4. Mme A soutient que l'adresse de notification correspond à son adresse habituelle. Il ressort des pièces du dossier que le courrier a été notifié à l'adresse qu'elle avait indiquée aux services de la préfecture ainsi que l'établit la confirmation du dépôt de sa demande de titre de séjour datée du 17 septembre 2020 et qui figure aussi sur ses écritures de première instance et d'appel. Dans ces circonstances, Mme A est fondée à soutenir que le délai de recours ne pouvait être regardé comme ayant valablement commencé à courir. Il s'ensuit que sa demande devant le tribunal administratif de Paris n'était pas tardive et que ce dernier a entaché son ordonnance d'irrégularité.
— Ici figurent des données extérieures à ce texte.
Lemma cwe_coverage_found_count_witness :
  Metrics.found_count (Metrics.mkCoverage "bandit" "CWE-89" 1 1%Z 2 (500 # 10))
  = List.length
      (filter
         (fun p =>
            Spec.has_tp
              [(("bandit", "vulnpy"),
                {| Metrics.tp := 1; Metrics.fp := 0;
                   Metrics.tp_cwes := ["CWE-89"] |})]
              "bandit" "CWE-89" (fst p))
         (Spec.gt_rows_with
            [("vulnpy", [[("cwe", "CWE-89")]]);
             ("webgoat", [[("cwe", " CWE-89 ")]; [("cwe", "CWE-79")]])]
            "CWE-89")).
Proof.
  apply (cwe_coverage_found_count
           [(("bandit", "vulnpy"),
             {| Metrics.tp := 1; Metrics.fp := 0;
                Metrics.tp_cwes := ["CWE-89"] |})]
           [("vulnpy", [[("cwe", "CWE-89")]]);
            ("webgoat", [[("cwe", " CWE-89 ")]; [("cwe", "CWE-79")]])]
           [Metrics.mkCoverage "bandit" "CWE-79" 0 1%Z 1 (0 # 10);
            Metrics.mkCoverage "bandit" "CWE-89" 1 1%Z 2 (500 # 10)]).
  - constructor; [intros H; exact H | constructor].
  - reflexivity.
  - right. left. reflexivity.
Defined.

(** ** calculate-fmeasure.py: the scorecard *)

Lemma sum_nat_list_sum (l : list nat) : Metrics.sum_nat l = list_sum l.
Proof.
  unfold Metrics.sum_nat.
  assert (G : forall a, fold_left Nat.add l a = a + list_sum l).
  { induction l as [|x l IH]; intros a; simpl; [lia|]. rewrite IH. lia. }
  apply G.
Qed.

Local Open Scope Q_scope.

Lemma Qnat_S (n : nat) : Metrics.Qnat (S n) == Metrics.Qnat n + 1.
Proof.
  unfold Metrics.Qnat. rewrite Nat2Z.inj_succ, <- Z.add_1_r, inject_Z_plus.
  reflexivity.
Qed.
L'ordonnance attaquée doit dès lors être annulée.

5. Dans les circonstances de l'espèce, il y a lieu de renvoyer l'affaire devant le tribunal administratif de Paris pour qu'il soit à nouveau statué sur la demande de Mme A.
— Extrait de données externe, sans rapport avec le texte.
(** A [for ... range] loop whose body may fail to return. *)
Fixpoint forRange {A S : Type} (body : S -> A -> option S) (l : list A) (s : S)
  : option S :=
  match l with
  | [] => Some s
  | x :: l' => match body s x with
               | Some s' => forRange body l' s'
               | None => None
               end
  end.

(** *** [addActionIdsToSet] and [addCauses]

    The two functions call each other, with nothing that bounds the
    depth of the calls.  [addActionIdsToSet_with] is the body of
    [addActionIdsToSet] over the function it calls; [addCauses] ties the
    knot, by recursion on [fuel], the number of nested [addCauses] frames
    the stack has room for.  [None] is a call that does not return within
    that depth. *)

Definition AddCauses : Type :=
  gset string -> string -> Z -> State -> option (option error * gset string * State).

Definition classifyCause (addCauses : AddCauses) (status : JobStatus)
    (acc : gset string * State) (cause : Cause) : option (gset string * State) :=
  let '(set, st) := acc in
  if negb (String.eqb (UserID cause) "") then
    Some ({[UserID cause]} ∪ set, st)
  else if negb (UpstreamBuild cause =? 0) && negb (String.eqb (UpstreamProject cause) "") then
    match addCauses set (UpstreamProject cause) (UpstreamBuild cause) st with
    | Some (Some err, set, st) => Some (set, log_Println (LogCouldNotCatch err) st)
    | Some (None, set, st) => Some (set, st)
    | None => None
    end
  else if String.eqb (ShortDescription cause) "Started by an SCM change" then
    Some (addCulpritIdsToSet set (Culprits status), st)
  else if strings.HasPrefix (ShortDescription cause) "commit notification" then
    Some (addChangeSetsToSet set (ChangeSets status), st)
  else Some (set, st).

Definition addActionIdsToSet_with (addCauses : AddCauses)
    (set : gset string) (status : JobStatus) (st : State)
  : option (gset string * State) :=
  forRange
    (fun acc action => forRange (classifyCause addCauses status) (Causes action) acc)
    (Actions status) (set, st).

Fixpoint addCauses (fuel : nat) (set : gset string)
    (upstreamProject : string) (upstreamBuild : Z) (st : State)
  : option (option error * gset string * State) :=
  match fuel with
  | O => None
  | S fuel' =>
      let '(r, st) := GetStatusForJob upstreamProject (strconv.Itoa upstreamBuild) st in
      match r with
      | inl err => Some (Some err, set, st)
      | inr status =>
          match addActionIdsToSet_with (addCauses fuel') set status st with
          | Some (set, st) => Some (None, set, st)
          | None => None
          end
      end
  end.

Definition addActionIdsToSet (fuel : nat) : gset string -> JobStatus -> State
    -> option (gset string * State) :=
  addActionIdsToSet_with (addCauses fuel).

(** *** [Causes] (the method; [Causes] is already the field of [Action]) *)

Definition ServerAPI_Causes (fuel : nat) (status : JobStatus) (st : State)
  : option (list string * State) :=
  let set := fold_left (fun set culprit => {[FullName culprit]} ∪ set)
               (Culprits status) ∅ in
  match addActionIdsToSet fuel set status st with
  | Some (set, st) => Some (mapKeysToSlice set, st)
  | None => None
  end.

(** *** [CausesOfFailures]

    The [for] loop.  [visitsToServerAllowed] is the variable of the same
    name at the head of an iteration: it starts at 20 and an iteration
    that does not break leaves it one smaller and positive, so it is a
    natural number and the loop is a recursion on it. *)

Fixpoint CausesOfFailures_loop (fuel : nat) (name : string)
    (visitsToServerAllowed : nat) (set : gset string) (id : string) (st : State)
  : option (gset string * State) :=
  if String.eqb id lastCompletedBuild then Some (set, st)
  else
    match strconv.Atoi id with
    | None => Some (set, log_Println (LogCouldNotParse id) st)
    | Some currentID =>
        (* visitsToServerAllowed--; if visitsToServerAllowed <= 0 *)
        match visitsToServerAllowed with
        | O | 1%nat => Some (set, log_Println LogMaxVisits st)
        | S visitsToServerAllowed =>
            let '(r, st) := GetStatusForJob name id st in
            match r with
            | inl err =>
                if error_eqb err errStatusPageNotFound then
                  CausesOfFailures_loop fuel name visitsToServerAllowed set
                    (strconv.Itoa (GoInt.sub currentID 1)) st
                else Some (set, log_Println (LogCouldNotFetch err) st)
            | inr statusIterator =>
                if String.eqb (Result statusIterator) "SUCCESS"
                   || String.eqb (Result statusIterator) "FIXED"
                then Some (set, st)
                else
                  let st := log_Println (LogGotActions name id) st in
                  match addActionIdsToSet fuel set statusIterator st with
                  | None => None
                  | Some (set, st) =>
                      let set := addCulpritIdsToSet set (Culprits statusIterator) in
                      let set := addChangeSetsToSet set (ChangeSets statusIterator) in
                      CausesOfFailures_loop fuel name visitsToServerAllowed set
                        (strconv.Itoa (GoInt.sub currentID 1)) st
                  end
            end
        end
    end.

Definition CausesOfFailures (fuel : nat) (name id : string) (st : State)
  : option (list string * State) :=
  match CausesOfFailures_loop fuel name 20 ∅ id st with
  | Some (set, st) => Some (mapKeysToSlice set, st)
  | None => None
  end.

Definition CausesOfPreviousFailures (fuel : nat) (name : string) (st : State)
  : option (list string * State) :=
  CausesOfFailures fuel name lastCompletedBuild st.

(** *** [GetFailedTestListFor] *)

Definition testReportLink (location job id : string) : string :=
  location +:+ "/job/" +:+ job +:+ "/" +:+ id
    +:+ "/testReport/api/json?tree=suites[cases[className,name,status,errorStackTrace]]".

(** The two nested [range] loops over the received report. *)
Definition collectFailed (received : TestCaseResult) : list TestCase :=
  fold_left
    (fun results suite =>
       fold_left
         (fun results aCase =>
            if negb (String.eqb (Status aCase) "PASSED")
               && negb (String.eqb (Status aCase) "SKIPPED")
               && negb (String.eqb (Status aCase) "FIXED")
            then (results ++ [aCase])%list
            else results)
         (Cases suite) results)
    (Suites received) [].

Definition GetFailedTestListFor (job id : string) (st : State)
  : (error + list TestCase) * State :=
  let link := testReportLink (ServerLocation (api st)) job id in
  let st := log_Println (LogVisiting link) st in
  let '(r, st) := http_Get link st in
  match r with
  | inl err => (inl err, st)
  | inr resp =>
      if StatusCode resp =? 404 then (inl (errorString "no test report found"), st)
      else
        match json_Decode_TestCaseResult resp with
        | (_, Some err) => (inl err, st)
        | (received, None) => (inr (collectFailed received), st)
        end
  end.

Definition GetFailedTestList (job : string) (st : State)
  : (error + list TestCase) * State :=
  GetFailedTestListFor job "lastFailedBuild" st.

(** *** [GetLastLogLines] *)

Definition fetchSizeForLastLogLines (linkForSize : string) (st : State)
  : (error + Z) * State :=
  let '(r, st) := http_Head linkForSize st in
  match r with
  | inl err => (inl err, st)
  | inr resp =>
      if negb (StatusCode resp =? 200) then
        (inl (errorString ("could not fetch log size, statusCode="
                             +:+ strconv.Itoa (StatusCode resp))), st)
      else
        let textSize := X_Text_Size resp in
        if String.eqb textSize "" then
          (inl (errorString "size not received from server HEAD call"), st)
        else
          match strconv.Atoi textSize with
          | Some n => (inr n, st)
          | None => (inl (errorString ("strconv.Atoi: parsing " +:+ textSize)), st)
          end
  end.

Definition newline : ascii := "010"%char.
Definition carriageReturn : ascii := "013"%char.

(** [strings.Contains r ">"] for the rest of a tag. *)
Fixpoint closes (r : string) : bool :=
  match r with
  | EmptyString => false
  | String c r' => Ascii.eqb c ">" || closes r'
  end.

(** Does a match of [[^>]+>] start here? *)
Definition opensTag (r : string) : bool :=
  match r with
  | EmptyString => false
  | String c r' => negb (Ascii.eqb c ">") && closes r'
  end.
Sur les frais liés au litige :

6. La demande d'aide juridictionnelle de Mme A ayant été rejetée, son avocat n'est donc pas fondé à demander l'application des dispositions de l'article 37 de la loi du 10 juillet 1991. Toutefois, il y a lieu, de regarder la requérante comme demandant le versement d'une somme au titre de l'article L. 761-1 du code de justice administrative et, dans les circonstances de l'espèce, de mettre à la charge de l'Etat (ministère de l'intérieur et outre-mer) la somme de 1 000 euros à verser directement à la requérante au titre de l'article L. 761-1 du code de justice administrative.

D É C I D E :

Article 1er : L'ordonnance n° 2209529/8 du 16 juin 2022 du tribunal administratif de Paris est annulée.

Article 2 : L'Etat (ministère de l'intérieur et outre-mer) versera une somme de 1 000 euros à Mme A.

Article 3 : L'affaire est renvoyée au tribunal administratif de Paris.

Article 4 : Le surplus des conclusions de la requête de Mme A est rejeté.

Article 5 : Le présent arrêt sera notifié à Mme B A et au ministre de l'intérieur et des outre-mer.

Copie en sera adressée au préfet de police.

Délibéré après l'audience du 17 mai 2023, à laquelle siégeaient :

- M. Lapouzade, président de chambre,

- M. Diémert, président-assesseur,

- M. Gobeill, premier conseiller.

Rendu public par mise à disposition au greffe, le 8 juin 2023.

Le rapporteur,Le président,

J.-F. GOBEILLJ. LAPOUZADE

La greffière,

Y. HERBER

La République mande et ordonne au ministre de l'intérieur et des outre-mer en ce qui le concerne ou à tous commissaires de justice à ce requis en ce qui concerne les voies de droit commun contre les parties privées, de pourvoir à l'exécution de la présente décision.